Materials provided
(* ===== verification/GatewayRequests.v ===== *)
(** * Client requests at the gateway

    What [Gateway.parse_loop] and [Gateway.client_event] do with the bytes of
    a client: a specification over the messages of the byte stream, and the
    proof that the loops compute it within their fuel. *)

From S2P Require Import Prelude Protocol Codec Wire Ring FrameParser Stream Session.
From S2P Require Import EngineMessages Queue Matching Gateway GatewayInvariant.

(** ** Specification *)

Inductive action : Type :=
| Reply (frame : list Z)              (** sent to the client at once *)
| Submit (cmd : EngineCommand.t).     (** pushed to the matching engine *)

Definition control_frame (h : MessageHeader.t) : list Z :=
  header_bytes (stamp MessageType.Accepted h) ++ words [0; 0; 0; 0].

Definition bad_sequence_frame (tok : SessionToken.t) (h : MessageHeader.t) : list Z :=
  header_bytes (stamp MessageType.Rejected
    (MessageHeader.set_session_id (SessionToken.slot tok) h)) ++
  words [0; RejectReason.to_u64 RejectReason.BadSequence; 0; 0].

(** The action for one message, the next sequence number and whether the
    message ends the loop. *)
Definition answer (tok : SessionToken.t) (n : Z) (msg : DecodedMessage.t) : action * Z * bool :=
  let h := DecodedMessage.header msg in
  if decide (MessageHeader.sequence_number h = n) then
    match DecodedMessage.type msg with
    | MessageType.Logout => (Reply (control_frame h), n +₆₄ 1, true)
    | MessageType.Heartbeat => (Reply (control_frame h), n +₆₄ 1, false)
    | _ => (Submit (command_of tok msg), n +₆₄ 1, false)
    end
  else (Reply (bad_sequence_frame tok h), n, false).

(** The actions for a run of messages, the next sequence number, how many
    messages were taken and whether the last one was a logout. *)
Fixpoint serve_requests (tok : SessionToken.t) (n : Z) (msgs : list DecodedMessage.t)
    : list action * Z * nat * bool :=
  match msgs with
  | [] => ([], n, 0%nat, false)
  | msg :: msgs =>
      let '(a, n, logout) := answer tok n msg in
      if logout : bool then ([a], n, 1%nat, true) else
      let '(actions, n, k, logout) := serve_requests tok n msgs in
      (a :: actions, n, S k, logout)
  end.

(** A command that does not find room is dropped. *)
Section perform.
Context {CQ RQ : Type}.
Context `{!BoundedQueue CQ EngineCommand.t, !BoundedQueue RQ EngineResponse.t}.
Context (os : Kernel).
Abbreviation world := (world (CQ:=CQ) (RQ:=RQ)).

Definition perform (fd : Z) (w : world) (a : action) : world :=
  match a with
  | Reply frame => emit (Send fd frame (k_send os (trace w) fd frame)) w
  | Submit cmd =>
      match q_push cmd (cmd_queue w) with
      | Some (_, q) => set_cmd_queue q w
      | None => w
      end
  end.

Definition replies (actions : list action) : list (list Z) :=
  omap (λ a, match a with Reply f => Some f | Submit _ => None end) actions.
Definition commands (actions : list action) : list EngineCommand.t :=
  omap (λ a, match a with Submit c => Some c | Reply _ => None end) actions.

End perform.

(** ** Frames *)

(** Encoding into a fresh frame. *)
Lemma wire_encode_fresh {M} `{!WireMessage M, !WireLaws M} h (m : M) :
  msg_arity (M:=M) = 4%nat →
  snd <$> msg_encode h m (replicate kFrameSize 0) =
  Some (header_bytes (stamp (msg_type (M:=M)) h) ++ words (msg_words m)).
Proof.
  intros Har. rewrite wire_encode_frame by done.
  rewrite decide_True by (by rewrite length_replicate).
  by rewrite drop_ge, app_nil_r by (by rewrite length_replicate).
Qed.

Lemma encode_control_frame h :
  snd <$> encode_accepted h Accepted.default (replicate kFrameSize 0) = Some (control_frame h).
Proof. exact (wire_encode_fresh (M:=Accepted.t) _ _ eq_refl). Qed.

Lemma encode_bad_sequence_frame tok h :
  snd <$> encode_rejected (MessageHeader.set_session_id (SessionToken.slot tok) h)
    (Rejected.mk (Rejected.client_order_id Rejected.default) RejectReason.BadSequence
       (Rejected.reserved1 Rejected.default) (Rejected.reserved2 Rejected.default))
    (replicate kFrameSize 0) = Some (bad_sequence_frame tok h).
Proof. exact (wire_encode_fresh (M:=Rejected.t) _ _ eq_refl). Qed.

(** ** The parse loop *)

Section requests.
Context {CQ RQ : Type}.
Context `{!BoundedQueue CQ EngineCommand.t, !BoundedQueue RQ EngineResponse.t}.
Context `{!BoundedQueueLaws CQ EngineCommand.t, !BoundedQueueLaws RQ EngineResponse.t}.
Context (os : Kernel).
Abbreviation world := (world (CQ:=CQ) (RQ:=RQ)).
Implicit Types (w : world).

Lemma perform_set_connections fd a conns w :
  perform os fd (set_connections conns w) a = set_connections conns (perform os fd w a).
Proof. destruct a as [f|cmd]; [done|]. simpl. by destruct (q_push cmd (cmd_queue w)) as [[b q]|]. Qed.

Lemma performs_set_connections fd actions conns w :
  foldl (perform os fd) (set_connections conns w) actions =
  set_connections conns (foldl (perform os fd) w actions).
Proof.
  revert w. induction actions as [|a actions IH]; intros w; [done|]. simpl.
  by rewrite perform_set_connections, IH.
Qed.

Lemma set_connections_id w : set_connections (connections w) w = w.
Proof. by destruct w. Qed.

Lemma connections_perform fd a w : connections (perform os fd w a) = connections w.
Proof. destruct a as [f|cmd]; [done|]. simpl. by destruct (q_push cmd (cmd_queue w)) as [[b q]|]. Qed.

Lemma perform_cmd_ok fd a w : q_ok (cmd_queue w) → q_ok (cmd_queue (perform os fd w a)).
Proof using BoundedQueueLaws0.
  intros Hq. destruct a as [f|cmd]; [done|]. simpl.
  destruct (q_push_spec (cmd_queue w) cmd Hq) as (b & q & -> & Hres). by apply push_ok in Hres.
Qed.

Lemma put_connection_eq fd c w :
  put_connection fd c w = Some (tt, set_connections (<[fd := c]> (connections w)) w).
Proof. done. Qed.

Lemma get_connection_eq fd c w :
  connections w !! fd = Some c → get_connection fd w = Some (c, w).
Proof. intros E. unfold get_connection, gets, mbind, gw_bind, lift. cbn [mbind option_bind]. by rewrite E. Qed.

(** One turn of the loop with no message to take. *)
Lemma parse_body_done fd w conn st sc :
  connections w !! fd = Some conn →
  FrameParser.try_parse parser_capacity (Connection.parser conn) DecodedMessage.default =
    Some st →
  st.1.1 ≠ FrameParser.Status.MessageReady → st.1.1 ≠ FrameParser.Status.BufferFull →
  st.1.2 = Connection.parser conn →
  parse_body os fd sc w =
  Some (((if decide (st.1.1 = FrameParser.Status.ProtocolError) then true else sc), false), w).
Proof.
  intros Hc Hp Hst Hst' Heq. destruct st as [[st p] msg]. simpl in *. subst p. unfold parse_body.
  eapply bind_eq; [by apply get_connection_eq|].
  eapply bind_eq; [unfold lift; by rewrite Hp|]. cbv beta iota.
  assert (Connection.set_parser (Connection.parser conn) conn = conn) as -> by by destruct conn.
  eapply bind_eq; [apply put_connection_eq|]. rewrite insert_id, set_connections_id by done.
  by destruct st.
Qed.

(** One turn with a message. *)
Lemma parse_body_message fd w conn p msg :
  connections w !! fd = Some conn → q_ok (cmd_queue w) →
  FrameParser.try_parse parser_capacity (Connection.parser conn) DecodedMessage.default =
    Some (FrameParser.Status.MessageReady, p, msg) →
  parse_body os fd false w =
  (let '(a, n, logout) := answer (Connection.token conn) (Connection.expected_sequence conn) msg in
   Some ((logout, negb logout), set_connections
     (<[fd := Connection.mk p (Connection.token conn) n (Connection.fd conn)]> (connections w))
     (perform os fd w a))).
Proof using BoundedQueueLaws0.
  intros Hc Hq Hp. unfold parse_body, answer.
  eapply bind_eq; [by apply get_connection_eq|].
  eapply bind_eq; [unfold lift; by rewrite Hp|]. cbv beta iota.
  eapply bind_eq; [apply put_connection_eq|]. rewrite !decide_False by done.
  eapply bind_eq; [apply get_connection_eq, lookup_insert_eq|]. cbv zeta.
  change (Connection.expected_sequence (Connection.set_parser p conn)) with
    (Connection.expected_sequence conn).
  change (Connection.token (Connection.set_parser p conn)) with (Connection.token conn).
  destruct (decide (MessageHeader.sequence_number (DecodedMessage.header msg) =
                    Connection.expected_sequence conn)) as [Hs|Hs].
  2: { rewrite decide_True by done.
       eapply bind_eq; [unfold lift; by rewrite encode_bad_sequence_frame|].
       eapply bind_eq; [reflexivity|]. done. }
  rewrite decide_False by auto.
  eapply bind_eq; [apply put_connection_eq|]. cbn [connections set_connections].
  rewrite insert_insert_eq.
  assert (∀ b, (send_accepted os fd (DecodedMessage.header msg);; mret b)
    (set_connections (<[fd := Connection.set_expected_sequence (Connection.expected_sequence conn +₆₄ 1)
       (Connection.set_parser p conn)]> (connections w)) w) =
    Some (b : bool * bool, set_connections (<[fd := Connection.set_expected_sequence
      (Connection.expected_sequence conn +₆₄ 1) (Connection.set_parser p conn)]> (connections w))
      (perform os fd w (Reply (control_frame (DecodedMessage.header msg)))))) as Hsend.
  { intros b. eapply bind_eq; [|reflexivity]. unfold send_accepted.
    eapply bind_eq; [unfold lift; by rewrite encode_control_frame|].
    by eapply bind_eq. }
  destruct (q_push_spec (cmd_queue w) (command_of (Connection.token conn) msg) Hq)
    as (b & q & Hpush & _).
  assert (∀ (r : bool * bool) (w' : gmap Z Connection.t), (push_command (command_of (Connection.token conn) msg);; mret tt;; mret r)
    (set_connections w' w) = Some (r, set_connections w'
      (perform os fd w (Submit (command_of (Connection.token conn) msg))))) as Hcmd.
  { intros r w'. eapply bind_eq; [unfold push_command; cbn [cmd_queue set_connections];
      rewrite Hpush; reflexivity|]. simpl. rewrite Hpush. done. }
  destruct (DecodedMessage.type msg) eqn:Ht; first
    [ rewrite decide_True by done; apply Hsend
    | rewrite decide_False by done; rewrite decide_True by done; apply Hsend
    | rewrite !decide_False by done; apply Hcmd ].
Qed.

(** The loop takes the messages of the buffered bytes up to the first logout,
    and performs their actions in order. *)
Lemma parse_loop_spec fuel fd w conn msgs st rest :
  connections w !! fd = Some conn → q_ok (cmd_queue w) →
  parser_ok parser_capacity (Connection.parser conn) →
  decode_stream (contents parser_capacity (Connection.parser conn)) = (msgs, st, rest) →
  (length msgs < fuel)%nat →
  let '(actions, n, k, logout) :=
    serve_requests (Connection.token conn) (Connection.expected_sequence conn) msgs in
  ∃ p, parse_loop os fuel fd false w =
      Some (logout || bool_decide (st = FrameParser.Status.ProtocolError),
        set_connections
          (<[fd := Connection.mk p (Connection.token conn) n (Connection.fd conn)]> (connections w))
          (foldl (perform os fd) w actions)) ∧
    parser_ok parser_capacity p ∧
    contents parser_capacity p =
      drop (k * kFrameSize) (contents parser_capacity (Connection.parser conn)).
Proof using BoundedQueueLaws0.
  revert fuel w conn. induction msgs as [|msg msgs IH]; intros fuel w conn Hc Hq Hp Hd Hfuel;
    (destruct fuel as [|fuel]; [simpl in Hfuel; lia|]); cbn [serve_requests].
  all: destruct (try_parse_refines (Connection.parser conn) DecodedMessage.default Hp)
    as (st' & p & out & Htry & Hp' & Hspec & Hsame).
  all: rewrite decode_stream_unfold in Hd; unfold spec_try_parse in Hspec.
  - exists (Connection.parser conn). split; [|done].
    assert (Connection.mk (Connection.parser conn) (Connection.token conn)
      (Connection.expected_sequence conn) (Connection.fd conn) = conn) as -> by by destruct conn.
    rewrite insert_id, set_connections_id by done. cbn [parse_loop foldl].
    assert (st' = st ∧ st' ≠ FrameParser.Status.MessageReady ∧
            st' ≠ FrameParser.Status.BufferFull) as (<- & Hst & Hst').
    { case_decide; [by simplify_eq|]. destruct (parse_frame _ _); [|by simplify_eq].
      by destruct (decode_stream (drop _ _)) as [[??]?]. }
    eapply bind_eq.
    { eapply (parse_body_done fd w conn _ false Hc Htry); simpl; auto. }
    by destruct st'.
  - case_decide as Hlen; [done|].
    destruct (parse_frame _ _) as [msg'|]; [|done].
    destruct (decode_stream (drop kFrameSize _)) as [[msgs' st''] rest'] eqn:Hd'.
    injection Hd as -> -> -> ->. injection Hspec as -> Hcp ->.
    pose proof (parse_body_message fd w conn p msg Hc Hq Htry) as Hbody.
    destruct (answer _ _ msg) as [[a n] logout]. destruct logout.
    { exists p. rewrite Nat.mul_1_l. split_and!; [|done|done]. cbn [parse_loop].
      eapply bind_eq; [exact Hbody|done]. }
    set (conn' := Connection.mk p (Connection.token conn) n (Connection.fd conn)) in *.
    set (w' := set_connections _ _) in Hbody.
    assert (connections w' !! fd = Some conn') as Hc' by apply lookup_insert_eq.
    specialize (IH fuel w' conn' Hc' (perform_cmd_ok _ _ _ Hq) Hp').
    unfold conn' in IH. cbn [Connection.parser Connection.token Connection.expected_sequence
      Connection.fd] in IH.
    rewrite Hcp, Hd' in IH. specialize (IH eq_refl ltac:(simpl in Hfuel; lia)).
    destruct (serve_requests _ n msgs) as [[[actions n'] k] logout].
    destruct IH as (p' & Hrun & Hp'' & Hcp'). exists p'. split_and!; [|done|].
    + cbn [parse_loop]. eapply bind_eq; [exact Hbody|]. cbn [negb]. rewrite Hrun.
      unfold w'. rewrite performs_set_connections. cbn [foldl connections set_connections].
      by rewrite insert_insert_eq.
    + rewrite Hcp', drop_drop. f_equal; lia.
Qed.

---

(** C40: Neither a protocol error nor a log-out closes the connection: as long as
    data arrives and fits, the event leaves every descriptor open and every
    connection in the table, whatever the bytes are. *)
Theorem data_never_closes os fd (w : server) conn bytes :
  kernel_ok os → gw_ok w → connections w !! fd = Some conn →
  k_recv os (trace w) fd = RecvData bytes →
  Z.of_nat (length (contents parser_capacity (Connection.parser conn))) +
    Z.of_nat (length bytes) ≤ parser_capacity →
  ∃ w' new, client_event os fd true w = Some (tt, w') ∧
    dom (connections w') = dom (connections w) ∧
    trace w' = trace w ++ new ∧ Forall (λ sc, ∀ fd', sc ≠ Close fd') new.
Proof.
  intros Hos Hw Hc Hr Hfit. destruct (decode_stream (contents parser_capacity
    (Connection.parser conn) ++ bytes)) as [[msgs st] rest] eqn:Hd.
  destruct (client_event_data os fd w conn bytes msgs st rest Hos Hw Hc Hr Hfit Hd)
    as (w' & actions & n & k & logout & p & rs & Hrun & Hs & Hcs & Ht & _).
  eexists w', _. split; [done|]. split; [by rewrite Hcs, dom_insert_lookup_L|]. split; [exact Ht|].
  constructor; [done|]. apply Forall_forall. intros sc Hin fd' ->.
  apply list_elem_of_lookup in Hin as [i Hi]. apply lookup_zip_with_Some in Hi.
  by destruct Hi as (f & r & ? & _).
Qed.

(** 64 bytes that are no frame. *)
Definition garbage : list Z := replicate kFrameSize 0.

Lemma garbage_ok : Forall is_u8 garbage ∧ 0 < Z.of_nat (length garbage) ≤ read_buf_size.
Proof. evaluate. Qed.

What the exercise asks
Take the records above and return, word for word, only the lines that fall from the line with "omap (λ a, match a with Submit" to the line with "snd <$> msg_encode", both of them included.

Answer box
  omap (λ a, match a with Submit c => Some c | Reply _ => None end) actions.

End perform.

(** ** Frames *)

(** Encoding into a fresh frame. *)
Lemma wire_encode_fresh {M} `{!WireMessage M, !WireLaws M} h (m : M) :
  msg_arity (M:=M) = 4%nat →
  snd <$> msg_encode h m (replicate kFrameSize 0) =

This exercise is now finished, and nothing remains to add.